Records to process below:

(* ===== verification/Cap.v ===== *)
(** * Capabilities: [hurd/cap.h]

    The types of capabilities and their order, policies and properties, the
    capability record and [cap_copy_x].  The header is compiled twice, for the
    kernel ([RM_INTERN]) and for user space; the record has the fields of
    both, and [cap_copy_x] takes the configuration as its first argument where
    the source has an [#ifdef]. *)

From S2P Require Import Prelude L4Math Addr AddrTrans.

(** ** Types *)

Inductive cap_type :=
  | cap_void
  | cap_page
  | cap_rpage
  | cap_cappage
  | cap_rcappage
  | cap_folio
  | cap_activity
  | cap_activity_control
  | cap_thread.

#[export] Instance cap_type_eq_dec : EqDecision cap_type.
Proof. solve_decision. Defined.

Definition cap_type_eqb (a b : cap_type) : bool := bool_decide (a = b).

Definition cap_types_compatible (a b : cap_type) : bool :=
  if cap_type_eqb a b then true
  else match a, b with
       | cap_page, cap_rpage | cap_rpage, cap_page => true
       | cap_cappage, cap_rcappage | cap_rcappage, cap_cappage => true
       | cap_activity, cap_activity_control | cap_activity_control, cap_activity => true
       | _, _ => false
       end.

Definition cap_type_weak_p (type : cap_type) : bool :=
  match type with
  | cap_rpage | cap_rcappage | cap_activity => true
  | _ => false
  end.

Definition cap_type_weaken (type : cap_type) : cap_type :=
  match type with
  | cap_page | cap_rpage => cap_rpage
  | cap_cappage | cap_rcappage => cap_rcappage
  | cap_activity_control | cap_activity => cap_activity
  | _ => cap_void
  end.

Definition cap_type_strengthen (type : cap_type) : cap_type :=
  match type with
  | cap_page | cap_rpage => cap_page
  | cap_cappage | cap_rcappage => cap_cappage
  | cap_activity_control | cap_activity => cap_activity_control
  | _ => type
  end.

(** ** Policies and properties *)

Definition OBJECT_PRIORITY_BITS : Z := 10.
Definition OBJECT_PRIORITY_MIN : Z := - Z.shiftl 1 (OBJECT_PRIORITY_BITS - 1).
Definition OBJECT_PRIORITY_LRU : Z := 0.
Definition OBJECT_PRIORITY_MAX : Z := Z.shiftl 1 (OBJECT_PRIORITY_BITS - 1) - 1.

(** Both bit fields are signed, so the flag is 0 or -1. *)
Record object_policy := mk_policy { op_discardable : Z; op_priority : Z }.

Definition OBJECT_POLICY (d p : Z) : object_policy :=
  mk_policy (swrap 1 d) (swrap OBJECT_PRIORITY_BITS p).

Definition OBJECT_POLICY_DEFAULT : object_policy := OBJECT_POLICY 0 OBJECT_PRIORITY_LRU.

Record cap_properties := CAP_PROPERTIES {
  policy : object_policy;
  p_addr_trans : cap_addr_trans
}.

Definition CAP_PROPERTIES_VOID : cap_properties :=
  CAP_PROPERTIES (OBJECT_POLICY 0 0) CAP_ADDR_TRANS_VOID.

(** ** The capability record *)

Definition CAP_VERSION_BITS : Z := 20.

Record cap := mk_cap {
  c_version : Z;                   (* kernel *)
  c_weak_p : bool;                 (* kernel *)
  c_oid : Z;                       (* kernel *)
  c_shadow : Z;                    (* user space: the shadow object, 0 if none *)
  c_discardable : Z;               (* unsigned, 1 bit *)
  c_priority : Z;                  (* unsigned, 10 bits *)
  c_type : cap_type;
  c_addr_trans : cap_addr_trans
}.

Definition cap_set_type (c : cap) (t : cap_type) : cap :=
  mk_cap (c_version c) (c_weak_p c) (c_oid c) (c_shadow c)
         (c_discardable c) (c_priority c) t (c_addr_trans c).

Definition cap_set_addr_trans (c : cap) (a : cap_addr_trans) : cap :=
  mk_cap (c_version c) (c_weak_p c) (c_oid c) (c_shadow c)
         (c_discardable c) (c_priority c) (c_type c) a.

Definition cap_set_discardable (c : cap) (d : Z) : cap :=
  mk_cap (c_version c) (c_weak_p c) (c_oid c) (c_shadow c)
         (wrap 1 d) (c_priority c) (c_type c) (c_addr_trans c).

Definition cap_set_priority (c : cap) (p : Z) : cap :=
  mk_cap (c_version c) (c_weak_p c) (c_oid c) (c_shadow c)
         (c_discardable c) (wrap OBJECT_PRIORITY_BITS p) (c_type c) (c_addr_trans c).

Definition cap_get_shadow (c : cap) : Z := c_shadow c.

Definition cap_set_shadow (c : cap) (s : Z) : cap :=
  mk_cap (c_version c) (c_weak_p c) (c_oid c) s
         (c_discardable c) (c_priority c) (c_type c) (c_addr_trans c).

Definition CAP_POLICY_GET (c : cap) : object_policy :=
  OBJECT_POLICY (c_discardable c) (c_priority c).

Definition CAP_POLICY_SET (c : cap) (p : object_policy) : cap :=
  cap_set_priority (cap_set_discardable c (op_discardable p)) (op_priority p).

Definition CAP_PROPERTIES_GET (c : cap) : cap_properties :=
  CAP_PROPERTIES (CAP_POLICY_GET c) (c_addr_trans c).

Definition CAP_PROPERTIES_SET (c : cap) (p : cap_properties) : cap :=
  cap_set_addr_trans (CAP_POLICY_SET c (policy p)) (p_addr_trans p).

Definition CAP_SUBPAGES (c : cap) : Z := CAP_ADDR_TRANS_SUBPAGES (c_addr_trans c).
Definition CAP_SUBPAGE (c : cap) : Z := CAP_ADDR_TRANS_SUBPAGE (c_addr_trans c).
Definition CAP_SUBPAGE_SIZE_LOG2 (c : cap) : Z := CAP_ADDR_TRANS_SUBPAGE_SIZE_LOG2 (c_addr_trans c).
Definition CAP_SUBPAGE_SIZE (c : cap) : Z := CAP_ADDR_TRANS_SUBPAGE_SIZE (c_addr_trans c).
Definition CAP_SUBPAGE_OFFSET (c : cap) : Z := CAP_ADDR_TRANS_SUBPAGE_OFFSET (c_addr_trans c).
Definition CAP_GUARD_BITS (c : cap) : Z := CAP_ADDR_TRANS_GUARD_BITS (c_addr_trans c).
Definition CAP_GUARD (c : cap) : Z := CAP_ADDR_TRANS_GUARD (c_addr_trans c).

Definition is_cappage (t : cap_type) : bool :=
  cap_type_eqb t cap_cappage || cap_type_eqb t cap_rcappage.

Definition CAP_SET_GUARD_SUBPAGE (c : cap) (guard_ gdepth_ subpage_ subpages_ : Z) : bool * cap :=
  if negb (subpages_ =? 1) && negb (is_cappage (c_type c)) then (false, c)
  else let '(r_, a) := CAP_ADDR_TRANS_SET_GUARD_SUBPAGE (c_addr_trans c)
                         guard_ gdepth_ subpage_ subpages_ in
       (r_, cap_set_addr_trans c a).

Definition CAP_SET_GUARD (c : cap) (guard_ gdepth_ : Z) : bool * cap :=
  CAP_SET_GUARD_SUBPAGE c guard_ gdepth_ (CAP_SUBPAGE c) (CAP_SUBPAGES c).

Definition CAP_SET_SUBPAGE (c : cap) (subpage_ subpages_ : Z) : bool * cap :=
  CAP_SET_GUARD_SUBPAGE c (CAP_GUARD c) (CAP_GUARD_BITS c) subpage_ subpages_.

(** ** [cap_copy_x] *)

Definition CAP_COPY_COPY_ADDR_TRANS_SUBPAGE : Z := Z.shiftl 1 0.
Definition CAP_COPY_COPY_ADDR_TRANS_GUARD : Z := Z.shiftl 1 1.
Definition CAP_COPY_COPY_SOURCE_GUARD : Z := Z.shiftl 1 2.
Definition CAP_COPY_WEAKEN : Z := Z.shiftl 1 3.
Definition CAP_COPY_DISCARDABLE_SET : Z := Z.shiftl 1 4.
Definition CAP_COPY_PRIORITY_SET : Z := Z.shiftl 1 5.

Definition flag (flags f : Z) : bool := negb (Z.land flags f =? 0).

(** Does the subpage [s'] of [n'] lie inside the subpage [s] of [n]? *)
Definition subpage_subset (s n s' n' : Z) : bool :=
  (s * (256 ÷ n) <=? s' * (256 ÷ n')) && ((s' + 1) * (256 ÷ n') <=? (s + 1) * (256 ÷ n)).

(** The subpage and the number of subpages of the copy; [None] when the
    function returns false. *)
Definition copy_subpage (source : cap) (flags : Z) (properties : cap_properties)
    : option (Z * Z) :=
  if flag flags CAP_COPY_COPY_ADDR_TRANS_SUBPAGE then
    let a := p_addr_trans properties in
    if negb (CAP_ADDR_TRANS_SUBPAGES a =? 1) && negb (is_cappage (c_type source)) then None
    else if negb (subpage_subset (CAP_SUBPAGE source) (CAP_SUBPAGES source)
                    (CAP_ADDR_TRANS_SUBPAGE a) (CAP_ADDR_TRANS_SUBPAGES a)) then None
    else Some (CAP_ADDR_TRANS_SUBPAGE a, CAP_ADDR_TRANS_SUBPAGES a)
  else Some (CAP_SUBPAGE source, CAP_SUBPAGES source).

(** The guard and the number of guard bits of the copy. *)
Definition copy_guard (target source : cap) (flags : Z) (properties : cap_properties) : Z * Z :=
  if flag flags CAP_COPY_COPY_ADDR_TRANS_GUARD then
    (i32 (CAP_ADDR_TRANS_GUARD (p_addr_trans properties)),
     CAP_ADDR_TRANS_GUARD_BITS (p_addr_trans properties))
  else if flag flags CAP_COPY_COPY_SOURCE_GUARD then
    (i32 (CAP_GUARD source), CAP_GUARD_BITS source)
  else (i32 (CAP_GUARD target), CAP_GUARD_BITS target).

(** The kernel's test of whether cached translations through [target] must be
    revoked. *)
Definition changes_translation (target source : cap) (flags subpage subpages guard gbits : Z) : bool :=
  negb (c_oid target =? c_oid source)
  || negb (c_version target =? c_version source)
  || (negb (subpage =? CAP_SUBPAGE target) || negb (subpages =? CAP_SUBPAGES target))
  || (negb (guard =? CAP_GUARD target) || negb (gbits =? CAP_GUARD_BITS target))
  || (negb (cap_type_eqb (c_type target) (c_type source))
      && negb (flag flags CAP_COPY_WEAKEN
               && cap_type_eqb (cap_type_weaken (c_type source)) (c_type target))).

(** The final assignments to [*target]. *)
Definition copy_result (source : cap) (flags : Z) (properties : cap_properties)
    (a : cap_addr_trans) : cap :=
  let t := cap_set_addr_trans source a in
  let t := if flag flags CAP_COPY_WEAKEN then cap_set_type t (cap_type_weaken (c_type t)) else t in
  let t := if flag flags CAP_COPY_DISCARDABLE_SET
           then cap_set_discardable t (op_discardable (policy properties)) else t in
  if flag flags CAP_COPY_PRIORITY_SET
  then cap_set_priority t (op_priority (policy properties)) else t.

(** What a call does: its value, whether [cap_shootdown] was called on the old
    target, and the target after it. *)
Record copy_outcome := mk_outcome { co_ok : bool; co_shootdown : bool; co_target : cap }.

Section cap_copy.
(** What [cap_shootdown] leaves in the capability it is called on (it may
    find the capability stale and void it), and the result of the RPC by
    which user space has the kernel make the same copy. *)
Context (shootdown : cap -> cap) (rm_cap_copy : Z).

Definition cap_copy_x (RM_INTERN : bool) (target_addr source_addr : addr)
    (target source : cap) (flags : Z) (properties : cap_properties) : option copy_outcome :=
  match copy_subpage source flags properties with
  | None => Some (mk_outcome false false target)
  | Some (subpage, subpages) =>
      let '(guard, gbits) := copy_guard target source flags properties in
      let shot := RM_INTERN
                  && changes_translation target source flags subpage subpages guard gbits in
      let target := if shot then shootdown target else target in
      let '(r, a) := CAP_ADDR_TRANS_SET_GUARD_SUBPAGE (p_addr_trans properties)
                       guard gbits subpage subpages in
      if negb r then Some (mk_outcome false shot target)
      else
        _ ← (if RM_INTERN then Some tt
             else _ ← assertb (negb (ADDR_IS_VOID target_addr));
                  _ ← assertb (negb (ADDR_IS_VOID source_addr));
                  assertb (rm_cap_copy =? 0));
        Some (mk_outcome true shot (copy_result source flags properties a))
  end.

Definition cap_copy (RM_INTERN : bool) (target_addr source_addr : addr)
    (target source : cap) : option copy_outcome :=
  cap_copy_x RM_INTERN target_addr source_addr target source
    (Z.lor CAP_COPY_DISCARDABLE_SET CAP_COPY_PRIORITY_SET) (CAP_PROPERTIES_GET source).
End cap_copy.

(** ** Lemmas *)

(** A capability whose bit fields hold values they can hold and whose subpage
    is one of its page. *)
Definition cap_wf (c : cap) : Prop :=
  cat_wf (c_addr_trans c) /\ subpages_log2 (c_addr_trans c) <= 8 /\
  0 <= c_discardable c < 2 /\ 0 <= c_priority c < 2 ^ 10.

Definition policy_wf (p : object_policy) : Prop :=
  -1 <= op_discardable p <= 0 /\ OBJECT_PRIORITY_MIN <= op_priority p <= OBJECT_PRIORITY_MAX.

(** The slots of its page a cappage capability gives access to. *)
Definition cap_slot_p (c : cap) (i : Z) : Prop :=
  CAP_SUBPAGE_OFFSET c <= i < CAP_SUBPAGE_OFFSET c + CAP_SUBPAGE_SIZE c.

End of Records to process.

> _What to work on_: Retype the entries above exactly, but only from the line containing "Definition copy_result (source" through the line containing "then cap_set_priority t", both included.

> _Task output_:
Definition copy_result (source : cap) (flags : Z) (properties : cap_properties)
    (a : cap_addr_trans) : cap :=
  let t := cap_set_addr_trans source a in
  let t := if flag flags CAP_COPY_WEAKEN then cap_set_type t (cap_type_weaken (c_type t)) else t in
  let t := if flag flags CAP_COPY_DISCARDABLE_SET
           then cap_set_discardable t (op_discardable (policy properties)) else t in
  if flag flags CAP_COPY_PRIORITY_SET
  then cap_set_priority t (op_priority (policy properties)) else t.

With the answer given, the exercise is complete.